Link:From Jim Rossignol's Blog


"Certain games are easy to eulogise, and Okami is one such lyrical gift. The effect of its visual style is something that can’t easily be understated: Japanese traditional painting, cel-shaded and flowing, filtered through a parchment - as if the whole game were a living canvas torn from Feudal Japan. It’s the kind of vision I imagine Sony were hoping for when they optimistically named the PS2 CPU ‘the Emotion Engine’.

The sheer range that Okami is capable of suggests a palette that other games dream of, and as I play I encountered odd links in tone and scope to the experience of Psychonauts. Like the Double Fine game, Okami refuses to concede on visual wealth: the terrifying organic immensity of the Spider Queen (also an appallingly well designed boss, despite the grumbles of some fumble-handed reviewers) whose incidental special effect attacks are as stunning as they are fleeting; the tidal waves of magically ignited fauna, exploding blossom and absurdly gay communes with forest animals; the sheer grim spookiness of the cursed zones, whose enemies stalk the lands as haunted scrolls or tapestries (bad spirits, banjo-wielding demons waiting to be tripped).
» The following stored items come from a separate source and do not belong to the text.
Definition apply_setter (u : setter) (s : State) : State :=
  match u with
  | setFile x =>
      {| file := x; summary := summary s; error := error s;
         userMessage := userMessage s; chatLog := chatLog s;
         documentId := documentId s; filename := filename s;
         isUploading := isUploading s; uploadStatus := uploadStatus s |}
  | setSummary x =>
      {| file := file s; summary := x; error := error s;
         userMessage := userMessage s; chatLog := chatLog s;
         documentId := documentId s; filename := filename s;
         isUploading := isUploading s; uploadStatus := uploadStatus s |}
  | setError x =>
      {| file := file s; summary := summary s; error := x;
         userMessage := userMessage s; chatLog := chatLog s;
         documentId := documentId s; filename := filename s;
         isUploading := isUploading s; uploadStatus := uploadStatus s |}
  | setUserMessage x =>
      {| file := file s; summary := summary s; error := error s;
         userMessage := x; chatLog := chatLog s;
         documentId := documentId s; filename := filename s;
         isUploading := isUploading s; uploadStatus := uploadStatus s |}
  | setChatLog x =>
      {| file := file s; summary := summary s; error := error s;
         userMessage := userMessage s; chatLog := x;
         documentId := documentId s; filename := filename s;
         isUploading := isUploading s; uploadStatus := uploadStatus s |}
  | setDocumentId x =>
      {| file := file s; summary := summary s; error := error s;
         userMessage := userMessage s; chatLog := chatLog s;
         documentId := x; filename := filename s;
         isUploading := isUploading s; uploadStatus := uploadStatus s |}
  | setFilename x =>
      {| file := file s; summary := summary s; error := error s;
         userMessage := userMessage s; chatLog := chatLog s;
         documentId := documentId s; filename := x;
         isUploading := isUploading s; uploadStatus := uploadStatus s |}
  | setIsUploading x =>
      {| file := file s; summary := summary s; error := error s;
         userMessage := userMessage s; chatLog := chatLog s;
         documentId := documentId s; filename := filename s;
         isUploading := x; uploadStatus := uploadStatus s |}
  | setUploadStatus x =>
      {| file := file s; summary := summary s; error := error s;
         userMessage := userMessage s; chatLog := chatLog s;
         documentId := documentId s; filename := filename s;
         isUploading := isUploading s; uploadStatus := x |}
  end.
(* ===== verification/Binary64.v ===== *)
(** * binary64: the double nearest to a rational

    CPython's [float] is an IEEE 754 binary64 number.  [float] of a decimal
    literal, which [json.loads] computes for a number with a fraction or an
    exponent ([PyOS_string_to_double], David Gay's [_Py_dg_strtod]), is the
    double nearest to the decimal's value, a tie going to the even
    mantissa.  A finite double is [m * 2 ^ e] with [|m| < 2 ^ 53] and
    [e >= -1074]; it is normal when [2 ^ 52 <= |m|], and its exponent is
    then the least one that keeps [|m|] below [2 ^ 53].  [b64_round] gives
    that pair, or [None] when the value is beyond the largest double, where
    [float] gives an infinity.  Values below half the least subnormal
    round to zero (CPython's [-0.0] is not distinguished from [0.0]). *)

From stdpp Require Import base tactics.
From Stdlib Require Import ZArith QArith Qpower Lia.
From S2P Require Import Prelude.
Local Open Scope Z_scope.

(** The exponent of the least subnormal, and the greatest exponent of a
    double ([(2^53 - 1) * 2^971] is the largest one). *)
Definition emin : Z := -1074.
Definition emax : Z := 971.

(** [round_half_even(n / d)] for [d > 0]. *)
Definition div_half_even (n d : Z) : Z :=
  let q0 := n / d in
  let r := n mod d in
  if d <? 2 * r then q0 + 1
  else if 2 * r =? d then q0 + q0 mod 2
  else q0.

(** [floor(log2(a / b))] for [a, b > 0]: [log2 a - log2 b] or one less. *)
Definition flog2 (a b : Z) : Z :=
  let k := Z.log2 a - Z.log2 b in
  if 0 <=? k then (if b * 2 ^ k <=? a then k else k - 1)
  else (if b <=? a * 2 ^ (- k) then k else k - 1).

(** [n / (d * 2 ^ e)] rounded half to even, for any sign of [e]. *)
Definition scale_round (n d e : Z) : Z :=
  if 0 <=? e then div_half_even n (d * 2 ^ e) else div_half_even (n * 2 ^ (- e)) d.

(** The double nearest to [a / b], [a, b > 0]: the exponent puts the
    leading bit at position 52 (or is [emin]); a mantissa rounded up to
    [2 ^ 53] moves to the next exponent. *)
Definition round_pos (a b : Z) : option (Z * Z) :=
  let e := Z.max (flog2 a b - 52) emin in
  let m := scale_round a b e in
  let '(m', e') := if m =? 2 ^ 53 then (2 ^ 52, e + 1) else (m, e) in
  if emax <? e' then None else Some (m', e').

Definition b64_round (q : Q) : option (Z * Z) :=
  match Qnum q with
  | Z0 => Some (0, 0)
  | Zpos p => round_pos (Zpos p) (Zpos (Qden q))
  | Zneg p => match round_pos (Zpos p) (Zpos (Qden q)) with
              | Some (m, e) => Some (- m, e)
              | None => None
              end
  end.

(** The value [m * 2 ^ e], in lowest terms. *)
Definition b64_Q (m e : Z) : Q := Qred (inject_Z m * Qpower (inject_Z 2) e).

(** [float(q)] for a decimal [q]: the value of the nearest double.  An
    infinity has no rational value; there [q] is kept. *)
Definition to_double (q : Q) : Q :=
  match b64_round q with
  | Some (m, e) => b64_Q m e
  | None => q
  end.

(** ** Bounds *)

Lemma pow2_pos (n : Z) : 0 <= n -> 0 < 2 ^ n.
Proof. intros Hn. by apply Z.pow_pos_nonneg. Qed.

(** [2 ^ (x + y) = 2 ^ x * 2 ^ y] for non-negative exponents. *)
Lemma pow2_add (x y : Z) : 0 <= x -> 0 <= y -> 2 ^ (x + y) = 2 ^ x * 2 ^ y.
Proof. intros Hx Hy. by apply Z.pow_add_r. Qed.

Lemma flog2_spec (a b : Z) :
  0 < a -> 0 < b ->
  (0 <= flog2 a b -> b * 2 ^ flog2 a b <= a < b * 2 ^ (flog2 a b + 1)) /\
  (flog2 a b < 0 -> b <= a * 2 ^ (- flog2 a b) < 2 * b).
Proof.
  intros Ha Hb. pose proof (Z.log2_spec a Ha) as [Ha1 Ha2].
  pose proof (Z.log2_spec b Hb) as [Hb1 Hb2].
  pose proof (Z.log2_nonneg a). pose proof (Z.log2_nonneg b).
  set (la := Z.log2 a) in *. set (lb := Z.log2 b) in *.
  rewrite Z.pow_succ_r in Ha2, Hb2 by lia.
  unfold flog2. fold la lb.
  destruct (Z.leb_spec 0 (la - lb)) as [Hk|Hk].
  - assert (Hla : 2 ^ la = 2 ^ (la - lb) * 2 ^ lb)
      by (rewrite <- pow2_add by lia; f_equal; lia).
    destruct (Z.leb_spec (b * 2 ^ (la - lb)) a) as [Ht|Ht]; split; intros Hs; try lia.
    + split; [done|]. rewrite Z.add_1_r, Z.pow_succ_r by lia. nia.
    + replace (la - lb - 1 + 1) with (la - lb) by lia. split; [|lia].
      assert (2 ^ (la - lb) = 2 * 2 ^ (la - lb - 1)) as Hp
        by (rewrite <- Z.pow_succ_r by lia; f_equal; lia).
      nia.
    + destruct (Z.eq_dec (la - lb) 0) as [Hz|Hz]; [|lia].
      rewrite Hz in *. cbn in *. lia.
  - destruct (Z.leb_spec b (a * 2 ^ (- (la - lb)))) as [Ht|Ht]; split; intros Hs; try lia.
    + split; [done|].
      assert (2 ^ lb = 2 ^ (- (la - lb)) * 2 ^ la) as Hp
        by (rewrite <- pow2_add by lia; f_equal; lia).
      nia.
    + assert (2 ^ (- (la - lb - 1)) = 2 * 2 ^ (- (la - lb))) as Hp
        by (rewrite <- Z.pow_succ_r by lia; f_equal; lia).
      assert (2 ^ lb = 2 ^ (- (la - lb)) * 2 ^ la) as Hq
        by (rewrite <- pow2_add by lia; f_equal; lia).
      rewrite Hp. split; nia.
Qed.

Lemma div_half_even_bounds (n d X : Z) :
  0 < d -> 0 <= n -> n < d * X -> 0 <= div_half_even n d <= X.
Proof.
  intros Hd Hn Hx. unfold div_half_even.
  pose proof (Z.div_pos n d Hn Hd). assert (n / d < X) by (apply Z.div_lt_upper_bound; lia).
  pose proof (Z.mod_pos_bound (n / d) 2).
  destruct (Z.ltb_spec d (2 * (n mod d))); [lia|].
  destruct (Z.eqb_spec (2 * (n mod d)) d); lia.
Qed.

Lemma scale_round_bounds (a b e : Z) :
  0 <= a -> 0 < b ->
  (0 <= e -> a < b * 2 ^ e * 2 ^ 53) -> (e < 0 -> a * 2 ^ (- e) < b * 2 ^ 53) ->
  0 <= scale_round a b e <= 2 ^ 53.
Proof.
  intros Ha Hb Hp Hn. unfold scale_round. destruct (Z.leb_spec 0 e).
  - apply div_half_even_bounds; [pose proof (pow2_pos e); lia|lia|auto].
  - apply div_half_even_bounds; [lia|pose proof (pow2_pos (- e)); lia|auto].
Qed.

(** The mantissa of a rounded double is below [2 ^ 53], its exponent at
    least [emin]. *)
Lemma round_pos_bounds (a b m e : Z) :
  0 < a -> 0 < b -> round_pos a b = Some (m, e) -> 0 <= m < 2 ^ 53 /\ emin <= e.
Proof.
  intros Ha Hb. unfold round_pos.
  destruct (flog2_spec a b Ha Hb) as [Hpos Hneg].
  set (k := flog2 a b) in *.
  assert (Hs : 0 <= scale_round a b (Z.max (k - 52) emin) <= 2 ^ 53).
  { apply scale_round_bounds; [lia|lia|..]; unfold emin in *.
    - intros He. rewrite <- Z.mul_assoc, <- Z.pow_add_r by lia.
      destruct (Z.leb_spec 0 k); [|lia]. destruct (Hpos ltac:(lia)) as [_ Hk].
      enough (2 ^ (k + 1) <= 2 ^ (Z.max (k - 52) (-1074) + 53)) by nia.
      apply Z.pow_le_mono_r; lia.
    - intros He. destruct (Z.leb_spec 0 k) as [Hk0|Hk0].
      + destruct (Hpos Hk0) as [_ Hk].
        replace (2 ^ 53) with (2 ^ (k + 1) * 2 ^ (- Z.max (k - 52) (-1074)))
          by (rewrite <- Z.pow_add_r by lia; f_equal; lia).
        pose proof (pow2_pos (- Z.max (k - 52) (-1074))). nia.
      + destruct (Hneg Hk0) as [_ Hk]. set (x := Z.max (k - 52) (-1074)) in *.
        assert (2 * b <= b * 2 ^ 53) by (pose proof (Z.pow_le_mono_r 2 1 53); lia).
        destruct (Z.leb_spec (- x) (- k)).
        * assert (2 ^ (- x) <= 2 ^ (- k)) by (apply Z.pow_le_mono_r; lia). nia.
        * replace (2 ^ (- x)) with (2 ^ (- k) * 2 ^ (k - x))
            by (rewrite <- Z.pow_add_r by lia; f_equal; lia).
          assert (2 * 2 ^ (k - x) <= 2 ^ 53).
          { rewrite <- Z.pow_succ_r by lia. apply Z.pow_le_mono_r; lia. }
          pose proof (pow2_pos (k - x)). nia. }
  destruct (Z.eqb_spec (scale_round a b (Z.max (k - 52) emin)) (2 ^ 53)) as [Heq|Hne].
  - destruct (Z.ltb_spec emax (Z.max (k - 52) emin + 1)); [done|].
    intros [= <- <-]. split; [split; [lia|]|unfold emin; lia].
    apply Z.pow_lt_mono_r; lia.
  - destruct (Z.ltb_spec emax (Z.max (k - 52) emin)); [done|].
    intros [= <- <-]. split; [lia|unfold emin; lia].
Qed.

Lemma b64_round_bounds (q : Q) (m e : Z) :
  b64_round q = Some (m, e) -> Z.abs m < 2 ^ 53 /\ (m <> 0 -> emin <= e).
Proof.
  unfold b64_round. destruct (Qnum q) as [|p|p].
  - intros [= <- <-]. split; [reflexivity|done].
  - intros H. destruct (round_pos_bounds (Zpos p) (Zpos (Qden q)) m e ltac:(lia) ltac:(lia) H).
    lia.
  - destruct (round_pos _ _) as [[m' e']|] eqn:H; [|done]. intros [= <- <-].
    destruct (round_pos_bounds (Zpos p) (Zpos (Qden q)) m' e' ltac:(lia) ltac:(lia) H). lia.
Qed.

Lemma b64_Q_val (m e : Z) : (b64_Q m e == inject_Z m * Qpower (inject_Z 2) e)%Q.
Proof. apply Qred_correct. Qed.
Okami is pumped up with ideas that you seem to trigger, like conceptual booby-traps, with each twitch of the pad.

Okami reinterprets traditional Japan, both its wood-print pastoral art and its God and demon-infested polytheistic folklore, as a paintbrush-plus-Zelda-mixed-with-wolfgod game. The charm of this peculiar recipe isn’t simply in its rich presentation, it’s also in the ease and flow, the slow but steady pace that keeps its ideas arriving. There’s always another sword-wielding mouse (appearing as a mouse-wielding sword) descending from the heavens, and there’s always another battle inside a storm of calligraphic ideograms.
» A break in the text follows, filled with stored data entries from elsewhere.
(* ===== verification/PyValue.v ===== *)
(** * Python values and the built-in operations the bot applies to them

    [pyval] is what [json.loads] returns (and what the handler builds as
    dictionary literals): [None], [bool], [int], [float], [str], [list] and
    [dict] with string keys, a dict kept as the list of its items in
    insertion order.  [exc] lists the exceptions that the handler's
    operations can raise.  Each operation returns an [outcome exc _]: the
    exception is the one CPython raises for the same operands. *)

From stdpp Require Import base strings list.
From Stdlib Require Import ZArith QArith String Ascii DecimalString.
From S2P Require Import Prelude PyInt.
Local Open Scope py_scope.
Local Open Scope string_scope.

Inductive pyval : Type :=
| PNone
| PBool (b : bool)
| PInt (z : Z)
| PFloat (q : Q)
| PStr (s : string)
| PList (l : list pyval)
| PDict (items : list (string * pyval)).

Inductive exc : Type :=
| KeyError (k : pyval)
| IndexError
| TypeError
| ValueError
| AttributeError (name : string)
| JSONDecodeError
| ConnectionError
| ClientError
| FileNotFoundError
| UnicodeEncodeError
| OSError
| OverflowError.

(** The parts of the Python library whose exact output the model does not
    re-derive: [repr] of a float (the shortest string that reads back to
    the same double) and [json.loads] ([None] when it raises
    [JSONDecodeError]). *)
Class PyLib := {
  float_repr : Q -> string;
  json_loads : string -> option pyval
}.

Abbreviation res := (outcome exc).

(** ** Membership [x in c], with [x] a [str] *)

Fixpoint dict_get (items : list (string * pyval)) (k : string) : option pyval :=
  match items with
  | [] => None
  | (k', v) :: items' => if String.eqb k' k then Some v else dict_get items' k
  end.

Definition is_str (x : string) (v : pyval) : bool :=
  match v with PStr s => String.eqb s x | _ => false end.

Definition py_in (x : string) (c : pyval) : res bool :=
  match c with
  | PDict items => Ok (existsb (fun kv => String.eqb kv.1 x) items)
  | PList l => Ok (existsb (is_str x) l)
  | PStr s => Ok (str_contains x s)
  | _ => Raise TypeError
  end.

(** ** Subscription [c[k]] with a [str] key and [c[i]] with an [int] *)

Definition py_getitem (c : pyval) (k : string) : res pyval :=
  match c with
  | PDict items =>
      match dict_get items k with
      | Some v => Ok v
      | None => Raise (KeyError (PStr k))
      end
  | _ => Raise TypeError
  end.

(** Python normalises a negative index by adding the length. *)
Definition norm_index (len : nat) (i : Z) : option nat :=
  let j := if (i <? 0)%Z then (i + Z.of_nat len)%Z else i in
  if ((0 <=? j) && (j <? Z.of_nat len))%Z then Some (Z.to_nat j) else None.

Definition py_index (c : pyval) (i : Z) : res pyval :=
  match c with
  | PList l =>
      match norm_index (List.length l) i with
      | Some n => match l !! n with Some v => Ok v | None => Raise IndexError end
      | None => Raise IndexError
      end
  | PStr s =>
      match norm_index (String.length s) i with
      | Some n => match String.get n s with
                  | Some ch => Ok (PStr (String ch EmptyString))
                  | None => Raise IndexError
                  end
      | None => Raise IndexError
      end
  | PDict _ => Raise (KeyError (PInt i))
  | _ => Raise TypeError
  end.

(** ** [str(v)] *)

Definition z_str (z : Z) : string := NilZero.string_of_int (Z.to_int z).

Definition hex_digit (n : nat) : ascii :=
  ascii_of_nat (if Nat.ltb n 10 then 48 + n else 87 + n).

(** [repr] of a [str]: single quotes unless the text has a single quote and
    no double quote; backslash, the quote, tab, newline and carriage return
    escaped, other control bytes as [\xNN].  Bytes of multi-byte UTF-8
    sequences are kept, i.e. non-ASCII characters are taken as printable. *)
Definition escape_char (q : ascii) (ch : ascii) : string :=
  let n := nat_of_ascii ch in
  if Ascii.eqb ch "\" then "\\"
  else if Ascii.eqb ch q then String "\" (String q EmptyString)
  else if Nat.eqb n 9 then "\t"
  else if Nat.eqb n 10 then "\n"
  else if Nat.eqb n 13 then "\r"
  else if Nat.ltb n 32 || Nat.eqb n 127 then
    String "\" (String "x" (String (hex_digit (n / 16))
                              (String (hex_digit (n mod 16)) EmptyString)))
  else String ch EmptyString.

Fixpoint escape_str (q : ascii) (s : string) : string :=
  match s with
  | EmptyString => EmptyString
  | String ch s' => escape_char q ch ++ escape_str q s'
  end.

(** The double quote character (ASCII 34). *)
Definition dquote : ascii := ascii_of_nat 34.

Definition str_repr (s : string) : string :=
  let q : ascii := if str_contains "'" s && negb (str_contains (String dquote EmptyString) s)
                   then dquote else "'"%char in
  String q (escape_str q s ++ String q EmptyString).

Definition join (sep : string) (l : list string) : string :=
  match l with
  | [] => ""
  | x :: xs => foldl (fun acc y => acc ++ sep ++ y) x xs
  end.

Section Repr.
Context `{PyLib}.

Fixpoint py_repr (v : pyval) : string :=
  match v with
  | PNone => "None"
  | PBool true => "True"
  | PBool false => "False"
  | PInt z => z_str z
  | PFloat q => float_repr q
  | PStr s => str_repr s
  | PList l => "[" ++ join ", " (map py_repr l) ++ "]"
  | PDict items =>
      "{" ++ join ", " (map (fun kv => str_repr kv.1 ++ ": " ++ py_repr kv.2) items)
          ++ "}"
  end.

(** [str(v)] is [repr(v)] except on a [str], printed as it is; f-strings
    print their fields with it. *)
Definition py_str (v : pyval) : string :=
  match v with
  | PStr s => s
  | _ => py_repr v
  end.
End Repr.

(** ** [int(v)], numbers and comparison with an [int] literal *)

(** [int] of a [float] truncates toward zero. *)
Definition q_trunc (q : Q) : Z := Z.quot (Qnum q) (Zpos (Qden q)).

(** [int(s)] on a string is [PyInt.int_of_str]; a text it refuses
    raises [ValueError]. *)
Definition py_int (v : pyval) : res Z :=
  match v with
  | PInt z => Ok z
  | PBool b => Ok (if b then 1 else 0)%Z
  | PFloat q => Ok (q_trunc q)
  | PStr s => match int_of_str s with
              | Some z => Ok z
              | None => Raise ValueError
              end
  | _ => Raise TypeError
  end.

(** The value of a number as a rational; other types raise [TypeError] in
    arithmetic. *)
Definition py_num (v : pyval) : res Q :=
  match v with
  | PInt z => Ok (inject_Z z)
  | PBool b => Ok (if b then 1 else 0)%Q
  | PFloat q => Ok q
  | _ => Raise TypeError
  end.

(** [v > n] for an [int] literal [n]. *)
Definition py_gt (v : pyval) (n : Z) : res bool :=
  let? q := py_num v in Ok (negb (Qle_bool q (inject_Z n))).

Definition is_none (v : pyval) : bool :=
  match v with PNone => true | _ => false end.

(** ** Lemmas *)

Lemma dict_get_cons_eq k v items : dict_get ((k, v) :: items) k = Some v.
Proof. simpl. by rewrite String.eqb_refl. Qed.

Lemma dict_get_cons_ne k k' v items :
  k' <> k -> dict_get ((k', v) :: items) k = dict_get items k.
Proof. intros Hne. simpl. by destruct (String.eqb_spec k' k). Qed.

Lemma py_in_dict_spec k items :
  py_in k (PDict items) = Ok (bool_decide (is_Some (dict_get items k))).
Proof.
  unfold py_in. f_equal.
  induction items as [|[k' v] items IH]; [done|]. simpl.
  destruct (String.eqb_spec k' k) as [->|Hne]; [by rewrite bool_decide_true|done].
Qed.

Lemma py_in_str x s : py_in x (PStr s) = Ok (str_contains x s).
Proof. reflexivity. Qed.

Lemma py_getitem_dict k items v :
  dict_get items k = Some v -> py_getitem (PDict items) k = Ok v.
Proof. simpl. by intros ->. Qed.

Lemma py_getitem_missing k items :
  dict_get items k = None -> py_getitem (PDict items) k = Raise (KeyError (PStr k)).
Proof. simpl. by intros ->. Qed.

Lemma py_gt_int (z n : Z) : py_gt (PInt z) n = Ok (n <? z)%Z.
Proof.
  unfold py_gt. simpl. f_equal.
  destruct (Qle_bool _ _) eqn:E; destruct (Z.ltb_spec n z) as [Hlt|Hge]; try done.
  - apply Qle_bool_iff in E. rewrite <- Zle_Qle in E. lia.
  - rewrite Zle_Qle, <- Qle_bool_iff in Hge. congruence.
Qed.

Lemma py_str_str `{PyLib} s : py_str (PStr s) = s.
Proof. reflexivity. Qed.

#[export] Hint Rewrite dict_get_cons_eq py_gt_int @py_str_str : py_rw.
Gillen wondered whether other games might be able to appropriate their own historical styles, perhaps a game could be set entirely inside gothic script. Or, I wondered, could games take their visual language from Lowry or the ageing Goya?" Jim Rossignol

3 comments:

Anonymous said...

Do you think you could provide some sort of link or credit if you're going to post material directly from my site?

Nachimir said...
This comment has been removed by the author.
Nachimir said...

At the moment the links are in the headlines, but agreed, that's not very clear.

We're going to sort that out soon and make attribution much more obvious; apologies for any offence caused.